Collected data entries
========================================================================
(** X4: the first contact between two users, about no item or about an
    item that exists, inserts exactly one conversation row, keyed by the
    sequence, with every flag off and no pending offer.  Afterwards the pair
    lookup finds that row from either side.  Nothing is pushed to anybody.
    When the item id names no item the INSERT breaks the foreign key: the
    request ends in a server error and the world is as before. *)
Theorem first_contact_inserts_one_conversation
    (w : World) (data : ConversationCreate.t) (current_user user2 : User.t) :
  User.id current_user <> ConversationCreate.user2_id data ->
  get_user (ConversationCreate.user2_id data) (store w) = Some user2 ->
  find_conversation_between (User.id current_user) (ConversationCreate.user2_id data)
    (store w) = None ->
  let row :=
    Conversation.set_id (Some (conversations_seq (store w)))
      (new_conversation (User.id current_user) (ConversationCreate.user2_id data)
         (ConversationCreate.item_id data) (User.username current_user)) in
  let out := run (create_conversation data current_user) w in
  (references_item (ConversationCreate.item_id data) (store w) = true ->
   exists resp w',
     out = (inr resp, w')
     /\ ConversationResponse.id resp = Some (conversations_seq (store w))
     /\ ConversationResponse.item_id resp = ConversationCreate.item_id data
     /\ conversations (store w') = conversations (store w) ++ [row]
     /\ conversations_seq (store w') = conversations_seq (store w) + 1
     /\ find_conversation_between (User.id current_user) (ConversationCreate.user2_id data)
          (store w') = Some row
     /\ find_conversation_between (ConversationCreate.user2_id data) (User.id current_user)
          (store w') = Some row
     /\ messages (store w') = messages (store w)
     /\ notifications (store w') = notifications (store w)
     /\ commit_log w' = commit_log w ++ [store w']
     /\ delivered w' = delivered w)
  /\ (references_item (ConversationCreate.item_id data) (store w) = false ->
      consistent (store w) = true ->
      exists exception, out = (inl (Unhandled exception), w)).
Proof.
  intros Hne Huser Hnone row out.
  pose proof (create_conversation_inserts_or_fails w data current_user user2
                Hne Huser Hnone) as H.
  cbv zeta in H. fold out in H. split.
  - intros Href.
    match type of H with
    | match ?r with _ => _ end =>
        assert (Haccepted : r = None)
          by (eapply refused_inserted; [reflexivity|reflexivity|exact Href]);
        rewrite Haccepted in H
    end.
    destruct H as (resp & Hrun & Hid & Hitem).
    eexists resp, _. split; [exact Hrun|].
    cbn [store commit_log delivered insert snd conversations conversations_seq
         messages notifications].
    split; [exact Hid|]. split; [exact Hitem|].
    split; [reflexivity|]. split; [reflexivity|].
    split.
    { unfold find_conversation_between. cbn [conversations].
      apply find_app_none; [exact Hnone|].
      unfold between. cbn. rewrite !Z.eqb_refl. reflexivity. }
    split.
    { unfold find_conversation_between. cbn [conversations].
      apply find_app_none.
      - erewrite find_pointwise; [exact Hnone|]. intros x. apply between_sym.
      - unfold between. cbn. rewrite !Z.eqb_refl. cbn. apply orb_true_r. }
    repeat split.
  - intros Href Hdb.
    match type of H with
    | match ?r with _ => _ end =>
        assert (Hrefused : r = Some (Unhandled "IntegrityError: violates foreign key constraint"))
          by (eapply refused_item_of_insert;
              [exact Hdb|reflexivity|reflexivity|reflexivity|exact Href]);
        rewrite Hrefused in H
    end.
    eexists. exact H.
Qed.

(** ** Sending a message *)

Lemma bind_refreshed_message {B} (h : nat) (k : Message.t -> M B) s m :
  nth_error (flushed (session s)) h = Some (EMessage m) ->
  bind (refreshed_message h) k s = k m s.
Proof.
  intros H. unfold refreshed_message. rewrite bind_assoc.
  rewrite (bind_refreshed _ _ _ _ H). rewrite bind_ret. reflexivity.
Qed.

Lemma bind_get_user {B} (user_id : Z) (k : option User.t -> M B) s :
  bind (query (get_user user_id)) k s
  = k (List.find (fun u => User.id u =? user_id) (users (work (session s)))) s.
Proof. reflexivity. Qed.


(** ** Offers *)

(** X6: what [send_purchase_offer] refuses for a participant, in the order
    the handler tests it: a conversation without an item (400), an item
    that no longer exists (404), a conversation that is already sold (400).
    Nothing is written in any of these cases. *)
Theorem offer_is_refused_without_item_or_after_sale
    (w : World) (conversation_id : Z) (data : TransactionCreate.t)
    (current_user : User.t) (c : Conversation.t) :
  get_conversation conversation_id (store w) = Some c ->
  participant current_user c ->
  (0 <? TransactionCreate.sale_price data)%float = true ->
  let answer := run (send_purchase_offer conversation_id data current_user) w in
  (truthy (Conversation.item_id c) = false ->
   answer = (inl (HTTPException HTTP_400_BAD_REQUEST
                    "Conversation is not associated with an item"), w))
  /\ (truthy (Conversation.item_id c) = true ->
      get_item (Conversation.item_id c) (store w) = None ->
      answer = (inl (HTTPException HTTP_404_NOT_FOUND "Item not found"), w))
  /\ (truthy (Conversation.item_id c) = true ->
      get_item (Conversation.item_id c) (store w) <> None ->
      Conversation.is_sold c = true ->
      answer = (inl (HTTPException HTTP_400_BAD_REQUEST
                       "Item already sold in this conversation"), w)).
Proof.
  intros Hc Hp Hprice answer. subst answer.
  destruct w as [db log now conns out]. cbn [store] in *.
  repeat split.
  - intros Hitem. unfold run, send_purchase_offer. rewrite (positive_not_le_zero _ Hprice).
    rewrite (bind_load_conversation _ _ _ c) by assumption.
    rewrite Hitem. reflexivity.
  - intros Hitem Hnone. unfold run, send_purchase_offer. rewrite (positive_not_le_zero _ Hprice).
    rewrite (bind_load_conversation _ _ _ c) by assumption.
    rewrite Hitem. cbn [negb]. rewrite bind_query. settle. rewrite Hnone. reflexivity.
  - intros Hitem Hsome Hsold. unfold run, send_purchase_offer. rewrite (positive_not_le_zero _ Hprice).
    rewrite (bind_load_conversation _ _ _ c) by assumption.
    rewrite Hitem. cbn [negb]. rewrite bind_query. settle.
    destruct (get_item (Conversation.item_id c) db) as [item|]; [|congruence].
    rewrite Hsold. reflexivity.
Qed.

(** The conversation row an offer leaves behind. *)
Lemma send_purchase_offer_run
    (w : World) (conversation_id : Z) (data : TransactionCreate.t)
    (current_user : User.t) (c : Conversation.t) (item : Item.t) (cents : Z) :
  get_conversation conversation_id (store w) = Some c ->
  participant current_user c ->
  (TransactionCreate.sale_price data <=? 0)%float = false ->
  truthy (Conversation.item_id c) = true ->
  get_item (Conversation.item_id c) (store w) = Some item ->
  Conversation.is_sold c = false ->
  Py.int (Py.times100 (Py.PyFloat (TransactionCreate.sale_price data))) = inr cents ->
  fits_integer (Some cents) = true ->
  let sale_price := Py.PyFloat (TransactionCreate.sale_price data) in
  let other_user_id := counterpart c (User.id current_user) in
  let is_seller := Item.seller_id item =? User.id current_user in
  let known := bool_decide (is_Some (get_user other_user_id (store w))) in
  let c' :=
    Conversation.set_last_message_at (Some (clock w + 1))
      (Conversation.set_updated_by (Some (User.username current_user))
         (Conversation.set_pending_offer_at (Some (clock w))
            (Conversation.set_pending_offer_from_user_id (Some (User.id current_user))
               (Conversation.set_pending_offer_price (Some cents) c)))) in
  let m :=
    {| Message.id := Some (messages_seq (store w));
       Message.conversation_id := conversation_id;
       Message.sender_id := User.id current_user;
       Message.content :=
         if is_seller then [Lit "💰 Purchase offer: "; Money sale_price]
         else [Lit "💵 Offer: "; Money sale_price];
       Message.is_read := false;
       Message.read_at := None;
       Message.created_at := Some (clock w + 2);
       Message.created_by := Some (User.username current_user) |} in
  let n :=
    {| Notification.id := Some (notifications_seq (store w));
       Notification.user_id := other_user_id;
       Notification.type := SYSTEM;
       Notification.title := if is_seller then "New Purchase Offer" else "New Offer";
       Notification.message :=
         if is_seller
         then [Lit (User.full_name current_user); Lit " offered to sell ";
               Lit (Item.title item); Lit " for "; Money sale_price]
         else [Lit (User.full_name current_user); Lit " made an offer of ";
               Money sale_price; Lit " for "; Lit (Item.title item)];
       Notification.is_read := false;
       Notification.read_at := None;
       Notification.related_item_id := Some (Item.id item);
       Notification.related_user_id := Some (User.id current_user);
       Notification.related_conversation_id := Some conversation_id;
       Notification.created_at := Some (clock w + 2);
       Notification.created_by := Some "system" |} in
  let offer :=
    {| PurchaseOffer.conversation_id := conversation_id;
       PurchaseOffer.item_id := Item.id item;
       PurchaseOffer.item_title := Item.title item;
       PurchaseOffer.offerer_name := User.full_name current_user;
       PurchaseOffer.offer_price := sale_price;
       PurchaseOffer.original_price := Item.price item;
       PurchaseOffer.is_from_seller := is_seller |} in
  exists w' : World,
    run (send_purchase_offer conversation_id data current_user) w = (inr sale_price, w')
    /\ conversations (store w') = replace_row Conversation.id c' (conversations (store w))
    /\ get_conversation conversation_id (store w') = Some c'
    /\ messages (store w') = messages (store w) ++ [m]
    /\ items (store w') = items (store w)
    /\ transactions (store w') = transactions (store w)
    /\ notifications (store w') = notifications (store w) ++ (if known then [n] else [])
    /\ delivered w'
       = delivered w
         ++ pushed (active_connections w) other_user_id (ev_purchase_offer offer)
         ++ pushed (active_connections w) other_user_id
              (ev_message (message_response m (Some (User.username current_user))
                                              (Some (User.full_name current_user)))).
Proof.
  intros Hc Hp Hprice Htruthy Hitem Hsold Hcents Hfits sale_price other_user_id is_seller
         known c' m n offer.
  pose proof (get_conversation_id _ _ _ Hc) as Hid.
  destruct w as [db log now conns out]. cbn [store clock active_connections delivered] in *.
  subst known.
  destruct (get_user other_user_id db) as [other|] eqn:Hother.
  all: eassert (Hrun : run (send_purchase_offer conversation_id data current_user)
                         (mkWorld db log now conns out) = _).
  1, 3: unfold run, send_purchase_offer; rewrite Hprice;
    rewrite (bind_load_conversation _ _ _ c) by assumption;
    rewrite Htruthy; cbn [negb]; rewrite bind_query; settle; rewrite Hitem, Hsold;
    fold other_user_id;
    rewrite Hcents; cbn [lift]; repeat run_statement;
    erewrite bind_refreshed_message by reflexivity;
    rewrite bind_get_user; settle;
    fold (get_user other_user_id db); rewrite Hother;
    repeat run_statement;
    unfold ret; cbn [world]; reflexivity.
  all: eexists; rewrite Hrun; settle.
  all: split; [reflexivity|].
  all: split; [reflexivity|].
  all: split; [apply (get_conversation_updated _ c); [exact Hc|exact Hid]|].
  all: subst m n offer is_seller; rewrite <- !Z.add_assoc.
  all: change (1 + 1) with 2.
  all: split; [destruct (Item.seller_id item =? User.id current_user); reflexivity|].
  all: split; [reflexivity|].
  all: split; [reflexivity|].
  all: split; [destruct (Item.seller_id item =? User.id current_user);
               try reflexivity; rewrite app_nil_r; reflexivity|].
  all: rewrite <- ?app_assoc.
  all: destruct (Item.seller_id item =? User.id current_user); reflexivity.
Qed.

(** An offer whose cents are beyond the column, or whose price has no
    integer value. *)
Lemma send_purchase_offer_fails
    (w : World) (conversation_id : Z) (data : TransactionCreate.t)
    (current_user : User.t) (c : Conversation.t) (item : Item.t) :
  get_conversation conversation_id (store w) = Some c ->
  participant current_user c ->
  (TransactionCreate.sale_price data <=? 0)%float = false ->
  truthy (Conversation.item_id c) = true ->
  get_item (Conversation.item_id c) (store w) = Some item ->
  Conversation.is_sold c = false ->
  let out := run (send_purchase_offer conversation_id data current_user) w in
  match Py.int (Py.times100 (Py.PyFloat (TransactionCreate.sale_price data))) with
  | inr cents =>
      fits_integer (Some cents) = false -> consistent (store w) = true ->
      server_error out w
  | inl e => out = (inl e, w)
  end.
Proof.
  intros Hc Hp Hprice Htruthy Hitem Hsold out. subst out.
  destruct (Py.int _) as [e|cents] eqn:Hcents; [|intros Hbig Hdb].
  all: unfold run, send_purchase_offer; rewrite Hprice.
  all: rewrite (bind_load_conversation _ _ _ c) by assumption.
  all: rewrite Htruthy; cbn [negb]; rewrite bind_query; settle; rewrite Hitem, Hsold.
  all: rewrite Hcents; cbn [lift].
  - rewrite bind_raise. destruct w; reflexivity.
  - repeat run_statement.
    erewrite bind_db_commit_refused
      by (settle; eapply (refused_price _ _ _ c);
          [exact Hdb|exact Hc|reflexivity|reflexivity|exact Hbig]).
    unfold server_error. cbn [fst snd world store commit_log delivered].
    split; [eexists; reflexivity|]. repeat split.
Qed.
========================================================================
Prompt ::
Lines with the word "false": copy each one from the data above.

Your solution ::
  /\ (references_item (ConversationCreate.item_id data) (store w) = false ->
  (truthy (Conversation.item_id c) = false ->
  (TransactionCreate.sale_price data <=? 0)%float = false ->
  Conversation.is_sold c = false ->
       Message.is_read := false;
       Notification.is_read := false;
  (TransactionCreate.sale_price data <=? 0)%float = false ->
  Conversation.is_sold c = false ->
      fits_integer (Some cents) = false -> consistent (store w) = true ->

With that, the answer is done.